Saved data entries
****************************************
(* ===== verification/SqlProps.v ===== *)
(** * An image goes to the database and comes back. *)
From S2P Require Import Prelude KcpBase CLib SqlStmts.
From Stdlib Require Import Lia.
From stdpp Require Import base list numbers strings gmap.
Open Scope Z_scope.
Open Scope c_scope.

(** What the documentation of the library says of the calls, in terms of the images in the
    rows named bob and of the value that has been sent for the parameter of the statement.
    Any call may fail: a failed [mysql_stmt_send_long_data] has sent a part of its bytes or
    none, a failed [mysql_stmt_fetch_column] has stored no more than the buffer takes. *)
Class MysqlLaws (S : Type) `{Mysql S} : Type := {
  images : S -> list (list Z);
  pending : S -> option (list Z);
  law_select s : images (mysql_query s SQL_SELECT_TBL_USR_01).2 = images s;
  law_insert1 s : images (mysql_query s SQL_INSERT_TBL_USR_01).2 = images s;
  law_insert2 s : images (mysql_query s SQL_INSERT_TBL_USR_02).2 = images s;
  law_delete s : images (mysql_query s SQL_DELETE_TBL_USR_01).2 = images s;
  law_store s : images (mysql_store_result s).2 = images s;
  law_init s : images (mysql_stmt_init s).2 = images s;
  law_prepare s q : images (mysql_stmt_prepare s q).2 = images s /\ pending (mysql_stmt_prepare s q).2 = None;
  law_bind s n : images (mysql_stmt_bind_param s n).2 = images s /\
    ((mysql_stmt_bind_param s n).1 = 0 -> pending (mysql_stmt_bind_param s n).2 = Some []);
  law_send s p d : pending s = Some p -> let '(code, s') := mysql_stmt_send_long_data s d in
    images s' = images s /\ exists n, pending s' = Some (p ++ take n d) /\ (code = 0 -> take n d = d);
  law_insert s p : pending s = Some p ->
    images (mysql_stmt_execute s).2 = if (mysql_stmt_execute s).1 =? 0 then images s ++ [p] else images s;
  law_execute s : pending s = None -> images (mysql_stmt_execute s).2 = images s;
  law_result s : images (mysql_stmt_bind_result s).2 = images s;
  law_fetch s : let '(flag, len, s') := mysql_stmt_fetch s in images s' = images s /\
    (flag = 0 \/ flag = MYSQL_DATA_TRUNCATED -> exists img, img ∈ images s /\ len = Z.of_nat (length img) /\
       forall n off, 0 <= n -> 0 <= off -> let '(code, d) := mysql_stmt_fetch_column s' n off in
         Z.of_nat (length d) <= n /\ (code = 0 -> d = take (Z.to_nat n) (drop (Z.to_nat off) img)));
  law_close s : images (mysql_stmt_close s) = images s
}.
****************************************
● **ACTIVITY**
Restate word for word the lines above, beginning with the one that contains "((mysql_stmt_bind_param s n).1" and ending with the last line.

● **EXERCISE SOLUTION**
    ((mysql_stmt_bind_param s n).1 = 0 -> pending (mysql_stmt_bind_param s n).2 = Some []);
  law_send s p d : pending s = Some p -> let '(code, s') := mysql_stmt_send_long_data s d in
    images s' = images s /\ exists n, pending s' = Some (p ++ take n d) /\ (code = 0 -> take n d = d);
  law_insert s p : pending s = Some p ->
    images (mysql_stmt_execute s).2 = if (mysql_stmt_execute s).1 =? 0 then images s ++ [p] else images s;
  law_execute s : pending s = None -> images (mysql_stmt_execute s).2 = images s;
  law_result s : images (mysql_stmt_bind_result s).2 = images s;
  law_fetch s : let '(flag, len, s') := mysql_stmt_fetch s in images s' = images s /\
    (flag = 0 \/ flag = MYSQL_DATA_TRUNCATED -> exists img, img ∈ images s /\ len = Z.of_nat (length img) /\
       forall n off, 0 <= n -> 0 <= off -> let '(code, d) := mysql_stmt_fetch_column s' n off in
         Z.of_nat (length d) <= n /\ (code = 0 -> d = take (Z.to_nat n) (drop (Z.to_nat off) img)));
  law_close s : images (mysql_stmt_close s) = images s
}.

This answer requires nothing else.